■ **SUPPLIED DATA**
(** Without an error, epoll's [fev_process_socket] concerns one end. *)
Lemma process_socket_flag sock r fibers :
  Socket.fev_process_socket (flag_of r) sock fibers =
  '(sock, f) ← fev_process_socket sock (kq_flag r); Some (sock, fibers ++ option_list f).
Proof.
  unfold Socket.fev_process_socket, fev_process_socket, wake_end.
  replace (is_error (flag_of r)) with false by (by destruct r).
  replace ((kq_flag r =? EVFILT_READ) || (kq_flag r =? EVFILT_WRITE)) with true by (by destruct r).
  replace (kq_flag r =? EVFILT_READ) with r by (by destruct r).
  destruct r;
    [change (hits (flag_of true) true) with true; change (hits (flag_of true) false) with false
    |change (hits (flag_of false) true) with false; change (hits (flag_of false) false) with true]; cbn [mbind option_bind];
    destruct (fev_waiter_wake _ _) as [[result w]|]; cbn [mbind option_bind]; try done; case_decide; cbn [option_list]; by rewrite ?app_nil_r.
Qed.

Section agree.
Context {X B : Type} `{Ops : !TimersBucketOps X B}.

Lemma process_notice (st : pstate X B * list loc) n :
  notice_ok n = true → process_event st (epoll_event n) = process_kevent st (kqueue_event n).
Proof.
  destruct st as [s fibers], n as [|b|a fd r]; cbn [notice_ok epoll_event kqueue_event]; intros H; Zbool.
  - done.
  - destruct (event_source_even b) as [E _]; [lia|done|]. unfold process_event, process_kevent. cbn [fst snd]. by rewrite E.
  - destruct (event_source_even a) as [_ E]; [lia|done|]. unfold process_event, process_kevent. cbn [fst snd udata kfilter]. rewrite E.
    rewrite (proj2 (Z.eqb_neq a 0)) by lia. replace ((kq_flag r =? EVFILT_READ) || (kq_flag r =? EVFILT_WRITE)) with true by (by destruct r).
    destruct (sockets s !! a) as [sock|]; [|done]. cbn [mbind option_bind]. rewrite process_socket_flag.
    by destruct (fev_process_socket sock (kq_flag r)) as [[? ?]|].
Qed.

Lemma process_notices ns : ∀ st : pstate X B * list loc,
  forallb notice_ok ns = true → process_events st (epoll_event <$> ns) = process_kevents st (kqueue_event <$> ns).
Proof.
  induction ns as [|n ns IH]; intros st H; [done|]. simpl in H. apply andb_true_iff in H as [H1 H2].
  cbn [fmap list_fmap process_events process_kevents]. rewrite process_notice by done.
  destruct (process_kevent st (kqueue_event n)); [by apply IH|done].
Qed.
End agree.

(** ** What the kernel can report *)

Inductive kop :=
| KRegister (socket fd : Z) (r : bool)      (* of a socket at an even address *)
| KTimeout (bucket : Z) (now abs_time : timespec)
| KInterrupt
| KClose (fd : Z)
| KDeliver (id flt : Z).                    (* the kernel chooses *)

(** The kernel has enough memory. *)
Definition kstep (kq : kqueue_t) (o : kop) : option (list kevent_t * kqueue_t) :=
  match o with
  | KRegister a fd r => '(_, kq) ← fev_poller_register kq a fd (kq_flag r) 0; Some ([], kq)
  | KTimeout b now t => kq ← fev_poller_set_timeout kq b now t 0; Some ([], kq)
  | KInterrupt => kq ← fev_poller_interrupt kq 0; Some ([], kq)
  | KClose fd => Some ([], close_fd kq fd)
  | KDeliver id flt => let '(e, kq) := deliver kq id flt in Some (option_list e, kq)
  end.

Fixpoint kruns (kq : kqueue_t) (os : list kop) : option (list kevent_t * kqueue_t) :=
  match os with
  | [] => Some ([], kq)
  | o :: os => '(es, kq) ← kstep kq o; '(es', kq) ← kruns kq os; Some (es ++ es', kq)
  end.

(** The deadline is valid and less than 2^63 ns away. *)
Definition in_reach (now t : timespec) : Prop := ts_valid now ∧ ts_valid t ∧ ts_ns t - ts_ns now < 2 ^ 63.

Definition kop_ok (o : kop) : Prop :=
  match o with
  | KRegister a fd r => 0 < a ∧ Z.even a = true ∧ 0 ≤ fd
  | KTimeout b now t => 0 < b ∧ Z.even b = true ∧ in_reach now t
  | _ => True
  end.

(** The event is the report of a notice. *)
Definition reports (e : kevent_t) (n : notice) : Prop :=
  notice_ok n = true ∧ ident e = ident (kqueue_event n) ∧ kfilter e = kfilter (kqueue_event n) ∧ udata e = udata (kqueue_event n).

(** [note_ok k n]: the note is one the poller made. *)
Definition note_ok (k : Z * Z) (n : knote) : Prop :=
  ∃ x, notice_ok x = true ∧ k = (ident (kqueue_event x), kfilter (kqueue_event x)) ∧ kn_udata n = udata (kqueue_event x) ∧
       kn_flags n = kflags (kqueue_event x).

Record kq_ok (kq : kqueue_t) : Prop := {
  ko_notes k n : kq !! k = Some n → note_ok k n;
  ko_user : is_Some (kq !! (0, EVFILT_USER));
}.

Lemma kq_ok_insert kq k n : kq_ok kq → note_ok k n → kq_ok (<[k := n]> kq).
Proof.
  intros [H1 H2] Hn. split.
  - intros k' n'. destruct (decide (k = k')) as [<-|Hne]; [rewrite lookup_insert_eq; congruence|rewrite lookup_insert_ne by done; apply H1].
  - destruct (decide (k = (0, EVFILT_USER))) as [->|Hne]; [rewrite lookup_insert_eq; by eexists|by rewrite lookup_insert_ne].
Qed.
(** A worker is outside of [fev_poller_check2], or in its loop with the local
    variables [head] and [fibers]. *)
Inductive upc :=
| UIdle
| UCheck (head : Z) (fibers : list loc).

(** [u_taken]: the entries the kernel has taken and not completed. *)
Record uworker := mk_uworker {
  u_sq : fev_poller_sqring;
  u_cq : fev_poller_cqring;
  u_taken : list io_uring_sqe;
  u_pc : upc;
}.

Inductive ufiber :=
| URunning
| UBlocked (a : Z) (timed : bool)
| UReady (a : Z) (timed : bool).

#[export] Instance upc_eq_dec : EqDecision upc.
Proof. solve_decision. Defined.
#[export] Instance ufiber_eq_dec : EqDecision ufiber.
Proof. solve_decision. Defined.

(** A finished call: with a timeout?, the kernel's result, the value returned. *)
Record ucall := mk_ucall { c_timed : bool; c_kernel : option Z; c_ret : Z }.

Record ustate := mk_us {
  us_workers : list uworker;
  us_ends : ends;
  us_fibers : gmap loc ufiber;
  us_aborted : bool;
  us_posted : gmap Z Z;
  us_log : list ucall;
}.

Inductive ulabel :=
| USubmit (w : nat) (f : loc) (rq : request) (t : option Z) (answer : Z)
| UArm (w : nat) (fd addr answer : Z)
| UComplete (w i : nat) (res : Z)
| UCheckStart (w : nat)
| UCheckStep (w : nat)
| UResume (f : loc).

(** ** Steps *)

Definition set_worker (s : ustate) (i : nat) (w : uworker) : ustate :=
  mk_us (<[i := w]> (us_workers s)) (us_ends s) (us_fibers s) (us_aborted s) (us_posted s) (us_log s).
Definition set_fibers (s : ustate) (fs : gmap loc ufiber) : ustate :=
  mk_us (us_workers s) (us_ends s) fs (us_aborted s) (us_posted s) (us_log s).
(* ===== verification/UringWait.v ===== *)
(** Sleeping and interrupting workers with io_uring: [fev_poller_wait],
    [fev_poller_try_rearming_interrupt] and [fev_poller_interrupt] of
    [src/src/fev_poller_io_uring.c], as a step system.

    One worker and any number of threads that interrupt it. A worker announces itself
    in [poller->waiters] and submits a read of its event descriptor; whoever wants to
    wake a worker up takes it out of [waiters], asks it to announce itself again, and
    writes to the descriptor. [k_reads] is the number of reads in the hands of the
    kernel, [evcqes] the number of their completions in the ring; the interrupting
    threads are counted by the place they have reached. *)

From S2P Require Import Prelude.

Local Open Scope Z_scope.

(** ** Choosing a worker *)

(** The loop of [fev_poller_interrupt] over [poller->waiters]: the worker that is
    interrupted, and the array with its cell cleared. *)
Fixpoint take_waiter (waiters : list bool) : option nat * list bool :=
  match waiters with
  | [] => (None, [])
  | true :: ws => (Some 0%nat, false :: ws)
  | false :: ws => let '(i, ws) := take_waiter ws in (S <$> i, false :: ws)
  end.

Lemma take_waiter_ok ws :
  match take_waiter ws with
  | (None, ws') => ws' = ws ∧ true ∉ ws
  | (Some i, ws') => ws !! i = Some true ∧ ws' = <[i := false]> ws ∧ true ∉ take i ws
  end.
Proof.
  induction ws as [|[] ws IH]; simpl.
  - split; [done|apply not_elem_of_nil].
  - split; [done|]. split; [done|apply not_elem_of_nil].
  - destruct (take_waiter ws) as [[i|] ws']; simpl.
    + destruct IH as (? & -> & H). split; [done|]. split; [done|].
      intros [|]%elem_of_cons; done.
    + destruct IH as [-> H]. split; [done|]. by intros [|]%elem_of_cons.
Qed.

(** ** The worker and its interrupters *)

Inductive wpc :=
| WOut          (* not in [fev_poller_wait] *)
| WCheck        (* before [fev_poller_check2] *)
| WLoad         (* before the load of [rearm_interrupt] *)
| WClear        (* before the store to [rearm_interrupt] *)
| WPublish      (* before the store to [waiters] *)
| WSubmit       (* before [fev_poller_submit_eventfd] *)
| WEnter.       (* in io_uring_enter *)

#[export] Instance wpc_eq_dec : EqDecision wpc.
Proof. solve_decision. Defined.

Record wstate := mk_ws {
  w_pc : wpc;
  rearm_interrupt : bool;
  announced : bool;       (* the worker is in [waiters] *)
  i_store : nat;          (* interrupters before the store to [rearm_interrupt] *)
  i_write : nat;          (* interrupters before the write *)
  event_fd : nat;         (* counter of the event descriptor *)
  k_reads : nat;
  evcqes : nat;
}.

Inductive wlabel :=
| WCall                   (* the worker calls [fev_poller_wait] *)
| WPeek                   (* or [fev_poller_check] *)
| WStep (other : bool)    (* [other]: there are completions of requests *)
| IExchange
| IStore
| IWrite
| KRead.                  (* the kernel completes a read of the descriptor *)

Definition set_wpc (s : wstate) (pc : wpc) : wstate :=
  mk_ws pc (rearm_interrupt s) (announced s) (i_store s) (i_write s) (event_fd s) (k_reads s) (evcqes s).

(** [fev_poller_try_rearming_interrupt] with [fev_poller_submit_eventfd]. *)
Definition fev_poller_try_rearming_interrupt (s : wstate) : option wstate :=
  match w_pc s with
  | WLoad => Some (set_wpc s (if rearm_interrupt s then WClear else WEnter))
  | WClear =>
    Some (mk_ws WPublish false (announced s) (i_store s) (i_write s) (event_fd s) (k_reads s) (evcqes s))
  | WPublish =>
    Some (mk_ws WSubmit (rearm_interrupt s) true (i_store s) (i_write s) (event_fd s) (k_reads s) (evcqes s))
  | WSubmit =>
    Some (mk_ws WEnter (rearm_interrupt s) (announced s) (i_store s) (i_write s) (event_fd s)
            (S (k_reads s)) (evcqes s))
  | _ => None
  end.

(** [fev_poller_wait]; io_uring_enter returns when there is a completion. *)
Definition fev_poller_wait (s : wstate) (other : bool) : option wstate :=
  match w_pc s with
  | WOut => None
  | WCheck =>
    let interrupted := (0 <? evcqes s)%nat in
    let s := mk_ws (w_pc s) (rearm_interrupt s) (announced s) (i_store s) (i_write s)
               (event_fd s) (k_reads s) 0 in
    Some (set_wpc s (if other || interrupted then WOut else WLoad))
  | WEnter => if other || (0 <? evcqes s)%nat then Some (set_wpc s WCheck) else None
  | _ => fev_poller_try_rearming_interrupt s
  end.

(** [fev_poller_check]. *)
Definition fev_poller_check (s : wstate) : option wstate :=
  if decide (w_pc s = WOut) then
    Some (mk_ws WOut (rearm_interrupt s) (announced s) (i_store s) (i_write s) (event_fd s) (k_reads s) 0)
  else None.

(** [fev_poller_interrupt], when it comes to the place of this worker. *)
Definition fev_poller_interrupt (s : wstate) (l : wlabel) : option wstate :=
  match l with
  | IExchange =>
    if announced s then
      Some (mk_ws (w_pc s) (rearm_interrupt s) false (S (i_store s)) (i_write s) (event_fd s)
              (k_reads s) (evcqes s))
    else Some s
  | IStore =>
    match i_store s with
    | O => None
    | S n => Some (mk_ws (w_pc s) true (announced s) n (S (i_write s)) (event_fd s) (k_reads s) (evcqes s))
    end
  | IWrite =>
    match i_write s with
    | O => None
    | S n => Some (mk_ws (w_pc s) (rearm_interrupt s) (announced s) (i_store s) n (S (event_fd s))
                     (k_reads s) (evcqes s))
    end
  | _ => None
  end.

(** The kernel completes a read of the descriptor, which resets its counter. *)
Definition kernel_read (s : wstate) : option wstate :=
  match k_reads s with
  | S n => if (0 <? event_fd s)%nat
           then Some (mk_ws (w_pc s) (rearm_interrupt s) (announced s) (i_store s) (i_write s) 0 n
                        (S (evcqes s)))
           else None
  | O => None
  end.

Definition w_next (s : wstate) (l : wlabel) : option wstate :=
  match l with
  | WCall => if decide (w_pc s = WOut) then Some (set_wpc s WCheck) else None
  | WPeek => fev_poller_check s
  | WStep other => fev_poller_wait s other
  | KRead => kernel_read s
  | _ => fev_poller_interrupt s l
  end.

(** [fev_poller_init_worker]. *)
Definition w_init : wstate := mk_ws WOut true false 0 0 0 0 0.

(** ** The invariant *)

Definition b2n (b : bool) : nat := if b then 1 else 0.

Record sleep_inv (s : wstate) : Prop := {
  (* whose turn it is to move the worker in or out of [waiters] *)
  wi_turn : (b2n (rearm_interrupt s) + b2n (bool_decide (w_pc s = WPublish)) +
             b2n (announced s) + i_store s = 1)%nat;
  wi_clear : w_pc s = WClear → rearm_interrupt s = true;
  (* every interrupt finds a read of the descriptor *)
  wi_reads : (b2n (announced s) + i_store s + i_write s + b2n (0 <? event_fd s)%nat <=
              k_reads s + b2n (bool_decide (w_pc s = WSubmit)))%nat;
  wi_asleep : w_pc s = WSubmit ∨ w_pc s = WEnter →
    (0 < b2n (announced s) + i_store s + i_write s + event_fd s + evcqes s)%nat;
}.

Lemma sleep_inv_init : sleep_inv w_init.
Proof. split; simpl; try done; lia || naive_solver. Qed.

Lemma sleep_inv_step s l s' : sleep_inv s → w_next s l = Some s' → sleep_inv s'.
Proof.
  intros [H1 H2 H3 H4] Hs. destruct s as [pc re an st wr ev rd cq]; simpl in *.
  destruct l as [| |other| | | |]; simpl in Hs.
  - case_decide; simplify_eq/=. split; simpl; try done; by intros [|].
  - unfold fev_poller_check in Hs. case_decide; simplify_eq/=. split; simpl; try done; by intros [|].
  - unfold fev_poller_wait, fev_poller_try_rearming_interrupt in Hs. destruct pc; simpl in *; simplify_eq/=.
    + split; simpl; destruct (other || _); try done; by intros [|].
    + destruct re; split; simpl in *; try done; try lia; by intros [|].
    + specialize (H2 eq_refl). subst re. simpl in *.
      split; simpl; try done; try lia; by intros [|].
    + split; simpl; try done; lia.
    + split; simpl; try done; try lia; intros _; apply H4; by left.
    + destruct (other || _); simplify_eq/=. split; simpl; try done; by intros [|].
  - destruct an; simplify_eq/=; [|done]. split; simpl; try done; try lia.
  - destruct st; simplify_eq/=. split; simpl; try done; destruct re; simpl in *; lia.
  - destruct wr; simplify_eq/=. split; simpl; try done; destruct ev; simpl in *; lia.
  - unfold kernel_read in Hs. destruct rd, ev; simplify_eq/=. split; simpl; try done; lia.
Qed.

(** ** Properties *)

(** The worker will be woken up: an interrupter is about to write to its event
    descriptor, or has written and a read is waiting for it, or the completion is in
    the ring. *)
Definition waking (s : wstate) : Prop :=
  (0 < i_store s)%nat ∨ (0 < i_write s)%nat ∨ (0 < event_fd s ∧ 0 < k_reads s)%nat ∨ (0 < evcqes s)%nat.

(** C31: a worker that sleeps in io_uring_enter can be interrupted: it is either announced
    in [waiters], or somebody has taken it from there and its wake-up is under way. Every
    interrupt that is under way, also when several of them overtake each other or the
    worker announces itself again in between, finds a read of the event descriptor to
    complete. *)
Theorem uring_sleeper_wakes s :
  reach w_next w_init s →
  (w_pc s = WEnter → announced s = true ∨ waking s) ∧
  (w_pc s ≠ WSubmit → (0 < i_store s + i_write s + event_fd s)%nat → (0 < k_reads s)%nat).
Proof.
  intros Hr. pose proof (reach_invariant w_next sleep_inv w_init sleep_inv_init sleep_inv_step s Hr) as [H1 H2 H3 H4].
  split.
  - intros Hpc. specialize (H4 (or_intror Hpc)). rewrite Hpc in H3. simpl in H3.
    unfold waking. destruct (announced s); [by left|right]. simpl in *.
    destruct (event_fd s); simpl in *; lia.
  - intros Hpc Hpos. rewrite bool_decide_false in H3 by done. simpl in H3.
    destruct (event_fd s); simpl in *; lia.
Qed.

Definition ex_sleep : list wlabel :=
  [WCall; WStep false; WStep false; WStep false; WStep false; WStep false; IExchange; IStore].

Lemma uring_sleeper_wakes_witness :
  ∃ s, run w_next w_init ex_sleep = Some s ∧ w_pc s = WEnter ∧ waking s.
Proof.
  assert (run w_next w_init ex_sleep = Some (mk_ws WEnter true false 0 1 0 1 0)) as Hs by reflexivity.
  eexists. split; [exact Hs|]. split; [reflexivity|].
  assert (reach w_next w_init (mk_ws WEnter true false 0 1 0 1 0)) as Hr
    by exact (run_reach _ _ _ _ _ (reach_refl _ _) Hs).
  destruct (proj1 (uring_sleeper_wakes _ Hr) eq_refl) as [E|E]; [discriminate E|exact E].
Defined.

(** An interrupt that comes after the worker has decided to sleep and before it has
    announced itself finds nobody in [waiters] and is lost: the worker falls asleep, and
    nothing is on its way to wake it up. *)
Example uring_interrupt_lost :
  ∃ s, run w_next w_init [WCall; WStep false; IExchange; WStep false; WStep false; WStep false; WStep false]
         = Some s ∧
    w_pc s = WEnter ∧ ¬ waking s ∧ fev_poller_wait s false = None ∧ w_next s KRead = None.
Proof.
  eexists. split; [reflexivity|]. split; [done|]. split; [|done].
  unfold waking. simpl. lia.
Qed.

■ **EXERCISE OBJECTIVE**
Find the line with "[fev_poller_try_rearming_interrupt] and [fev_poller_interrupt]" in the entries above. Retype it and each line after it, exactly, through the line with "kernel, [evcqes] the", and stop there.

■ **SOLUTION FOR THIS PROBLEM**
    [fev_poller_try_rearming_interrupt] and [fev_poller_interrupt] of
    [src/src/fev_poller_io_uring.c], as a step system.

    One worker and any number of threads that interrupt it. A worker announces itself
    in [poller->waiters] and submits a read of its event descriptor; whoever wants to
    wake a worker up takes it out of [waiters], asks it to announce itself again, and
    writes to the descriptor. [k_reads] is the number of reads in the hands of the
    kernel, [evcqes] the number of their completions in the ring; the interrupting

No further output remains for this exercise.